Question

48 gms of o3 and 80gms of so3 are placed in a vessel and the total pressure is found to be 800mm.then the ratio of their partial pressure is

Answer 1

The ratio of the partial pressure of O₃ and SO₃ in the vessel is equal to 1.

Given:

Mass of O₃ present = 48 grams

Mass of SO₃ present = 80 grams

Total Pressure (P) = 800 mm

To Find:

The ratio of the partial pressures of O₃ and SO₃

Solution:

Number of moles of O₃ = 48/48 = 1 mole

Number of moles of SO₃ = 80/80 = 1 mole

According to Dalton's Law of Partial Pressures:

• In a mixture of non-reacting gases, the total pressure exerted is equal to the sum of the partial pressures of the individual gases.
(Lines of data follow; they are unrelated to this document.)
Lemma worker_measure_drops s ev s' : worker_step s ev s' → (worker_measure s' < worker_measure s)%nat ∧ sk_done s' = sk_done s.
Proof using Type.
  unfold worker_measure. intros [ok s2 ev2 Hw E|Hw Hd|ok s2 ev2 Hw Hi E].
  - unfold worker_take in E. destruct (sk_in s) as [|r rest] eqn:Ei; [done|]. injection E as <- <-. cbn. split; [lia|done].
  - cbn. rewrite Hw. split; [lia|done].
  - injection E as <- <-. cbn. rewrite Hi, Hw. cbn. split; [lia|done].
Qed.

(** Once [Close] was called and nobody offers records, the worker stops after at
    most [worker_measure] steps. *)
Inductive worker_run : nat → BatchSink → BatchSink → Prop :=
| wr_nil s : worker_run 0 s s
| wr_step n s ev s' s'' : worker_step s ev s' → worker_run n s' s'' → worker_run (S n) s s''.

Lemma close_drains s : sk_done s = true →
  (∀ n s', worker_run n s s' → (n <= worker_measure s)%nat) ∧ ∃ n s', worker_run n s s' ∧ sk_worker s' = Gone.
Proof using Type.
  intros Hd. split.
  - intros n s' H. induction H as [|n s ev s' s'' Hs H IH]; [lia|]. apply worker_measure_drops in Hs as [Hm Hd']. specialize (IH ltac:(congruence)). lia.
  - remember (worker_measure s) as m eqn:E. revert s E Hd. induction (lt_wf m) as [m _ IH]. intros s -> Hd.
    destruct (decide (sk_worker s = Gone)) as [|Hw]; [exists 0%nat, s; split; [constructor|done]|].
    destruct (worker_progress s Hd Hw) as (ev & s' & Hs). destruct (worker_measure_drops _ _ _ Hs) as [Hm Hd'].
    destruct (IH _ Hm s' eq_refl ltac:(congruence)) as (n & s'' & Hr & Hg). exists (S n), s''. split; [by econstructor|done].
Qed.
End Sink.

(** ** One run *)

Module SinkDemo.
Definition sample_config : BatchSinkConfig := {| bc_BufferSize := 1; bc_BatchSize := 2 |}.
Definition sample_record (path : bytes) : LogRecord :=
  {| lr_VaultID := #"v"; lr_ActorType := []; lr_ActorID := []; lr_Ingress := #"mitm"; lr_Method := #"GET"; lr_Host := []; lr_Path := path; lr_MatchedService := []; lr_MatchedHost := [];
     lr_MatchedPath := []; lr_MatchedPort := None; lr_CredentialKeys := []; lr_Status := 0; lr_LatencyMs := 0; lr_ErrorCode := []; lr_AuthScheme := []; lr_AuthHeader := [] |}.
Definition sample_sink : BatchSink := {| sk_in := []; sk_batch := [sample_record #"/1"]; sk_dropped := 1; sk_done := false; sk_worker := Running |}.

(** One sample_record is taken, one finds the channel full. *)
Lemma sample_run : sink_run sample_config [Accepted (sample_record #"/1"); Dropped (sample_record #"/2")] sample_sink.
Proof.
  change [Accepted (sample_record #"/1"); Dropped (sample_record #"/2")] with (([] ++ [Accepted (sample_record #"/1")]) ++ [Dropped (sample_record #"/2")]) at 1.
  rewrite <- (app_nil_r (([] ++ _) ++ _)). eapply sr_step; [eapply sr_step; [eapply sr_step; [apply sr_new|]|]|].
  - by apply (ss_record _ _ (sample_record #"/1")).
  - by apply (ss_record _ _ (sample_record #"/2")).
  - apply ss_worker, (ws_take _ _ true); done.
Qed.

Lemma records_accounted_witness : accepted [Accepted (sample_record #"/1"); Dropped (sample_record #"/2")] = [sample_record #"/1"] ∧ sk_dropped sample_sink = 1 mod 2 ^ 64.
Proof.
  destruct (records_accounted sample_config ltac:(done) _ _ sample_run) as [Ho Hd _ _ _ _]. split; [exact Ho|exact Hd].
Defined.
End SinkDemo.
• The partial pressure of each gas is directly proportional to its mole fraction in the mixture.

So, the Partial Pressure of a gas is equal to the product of the mole fraction of the gas in the mixture and the total pressure (P).
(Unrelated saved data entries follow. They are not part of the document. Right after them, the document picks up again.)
Record connect_world := {
  cw_Profile : profile;
  cw_Check : option (bytes → bool);                   (* the failure budget, by key; nil is [None] *)
  cw_Attestor : option attestor;
  cw_Resolve : bytes → bytes → result caller_error TunnelScope;   (* [p.sessions.ResolveForProxy] *)
  cw_Now : Z;
  cw_OwnerUID : bytes → option bytes;                 (* an attestation's owner, decoded *)
}.

(** A request on the proxy's own listener; [cr_Peer]: [None] for no valid peer. *)
Record connect_request := {
  cr_Request : strict_request;
  cr_URL : URL;
  cr_RemoteAddr : bytes;
  cr_Peer : option bytes;
  cr_Kinds : list bytes;
}.

Inductive connect_effect :=
| CnAnswer (status : Z) (challenge : bool)
| CnStrict (l : list strict_effect)
| CnForward (l : list forward_effect)
| CnFailure (key : bytes)                             (* an authentication failure counted *)
| CnRefusal (reason : bytes) (key : option KeyDenial). (* [logRefusal] *)

Definition header_of (r : connect_request) (name : bytes) : bytes := header_Get (hr_Header (sq_Request (cr_Request r))) name.
Definition header_Del (name : bytes) (h : header_list) : header_list := List.filter (λ '(k, _), negb (bool_decide (k = CanonicalHeaderKey name))) h.

(** ** Peers *)

Definition remote_host (r : connect_request) : bytes :=
  match SplitHostPort (cr_RemoteAddr r) with Some (h, _) => if bool_decide (h = []) then cr_RemoteAddr r else h | None => cr_RemoteAddr r end.
Lemma ok_put_agent a b :
  ac_agents d !! id = Some a → ag_Name b = ag_Name a → ag_Role b ∈ instance_roles → ag_Status b ∈ [ #"active"; #"revoked"] →
  (ag_Status b = ag_Status a ∨ ag_Status b = #"active" ∨ map_Forall (λ _ s, ss_AgentID s ≠ id) (ac_sessions d)) →
  accounts_ok (with_agents <[id := b]> d).
Proof using Hok.
  intros Ha Hn Hr Hst Hkeep. destruct Hok as [? [Hu Hrows] ? ? Hs ?]. split; try done; cbn.
  - split; [by eapply unique_update|]. by apply map_Forall_insert_2.
  - intros k s Hk. destruct (Hs k s Hk) as [? [?|(a' & Ha' & Hact)] ?]; split; auto.
    destruct (decide (ss_AgentID s = id)) as [E|Hne]; [|right; exists a'; by rewrite lookup_insert_ne].
    rewrite E in Ha' |- *. right. exists b. rewrite lookup_insert_eq. split; [done|]. destruct Hkeep as [->|[->|Hgone]]; [congruence|done|].
    by destruct (Hgone k s Hk).
Qed.

Lemma ok_delete_agent : map_Forall (λ _ s, ss_AgentID s ≠ id) (ac_sessions d) → accounts_ok (with_agents (delete id) d).
Proof using Hok.
  intros Hgone. destruct Hok as [? [Hu Hr] ? ? Hs ?]. split; try done; cbn.
  - split; [by eapply unique_sub; [exact Hu|]; intros k x [_ ?]%lookup_delete_Some|by apply map_Forall_delete].
  - intros k s Hk. destruct (Hs k s Hk) as [? [?|(a & ? & ?)] ?]; split; auto. right. exists a. rewrite lookup_delete_ne; [done|].
    intros ->. by apply (Hgone k s Hk).
Qed.

Lemma ok_delete_vault :
  map_Forall (λ k _, k.2 ≠ id) (ac_grants d) → map_Forall (λ _ s, ss_VaultID s ≠ id) (ac_sessions d) → map_Forall (λ _ i, iv_Vaults i !! id = None) (ac_invites d) →
  accounts_ok (with_vaults (delete id) d).
Proof using Hok.
  intros Hg' Hs' Hi'. destruct Hok as [? ? Hv Hg Hs [Hu Hi]]. split; try done; cbn.
  - by eapply unique_sub; [exact Hv|]; intros k x [_ ?]%lookup_delete_Some.
  - intros k g Hk. destruct (Hg k g Hk) as (? & ? & ?). rewrite lookup_delete_ne; [done|]. intros E. by apply (Hg' k g Hk).
  - intros k s Hk. destruct (Hs k s Hk) as [? ? [?|(? & ? & ? & ?)]]; split; auto. right. rewrite lookup_delete_ne; [done|]. intros ->. by apply (Hs' k s Hk).
  - split; [done|]. intros k i Hk. destruct (Hi k i Hk) as [? Hvs]. split; [done|]. intros v role Hvr. destruct (Hvs v role Hvr). split; [|done].
    rewrite lookup_delete_ne; [done|]. intros ->. by rewrite (Hi' k i Hk) in Hvr.
Qed.
End Removal.

(** ** Every operation *)

Section Operations.
Context (unit : Z) (hashSessionToken hashToken : bytes → bytes).


Implicit Types d e : accounts.

Lemma insert_user_spec id u d e : insert_user id u d = Ok e →
  ac_users d !! id = None ∧ (∀ j v, ac_users d !! j = Some v → us_Email v ≠ us_Email u) ∧ us_Role u ∈ instance_roles ∧ e = with_users <[id := u]> d.
Proof.
  unfold insert_user. destruct (_ || _) eqn:E; [done|]. apply orb_false_iff in E as [E1%bool_decide_eq_false E2%bool_decide_eq_false].
  destruct (bool_decide (us_Role u ∈ _)) eqn:Er; [|done]. intros [= <-]. apply bool_decide_eq_true in Er. apply eq_None_not_Some in E1, E2.
  split_and!; try done. intros j v Hj Ee. rewrite row_where_None in E2. specialize (E2 _ _ Hj). by apply bool_decide_eq_false in E2.
Qed.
∴ Partial Pressure of O₃ = (Mole Fraction of O₃) × (Total Pressure ‘P’)

→ Partial Pressure of O₃ =  $(\frac{1}{1+1})800=(\frac{1}{2} )800=400mm$

→ Partial Pressure of SO₃ = (Mole Fraction of SO₃) × (Total Pressure ‘P’)

∴ Partial Pressure of SO₃ =$(\frac{1}{1+1})800=(\frac{1}{2} )800=400mm$

→ The partial pressures of O₃ and SO₃ are same and equal to 400 mm.

Therefore the ratio of the partial pressures of O₃ and SO₃ is equal to 1.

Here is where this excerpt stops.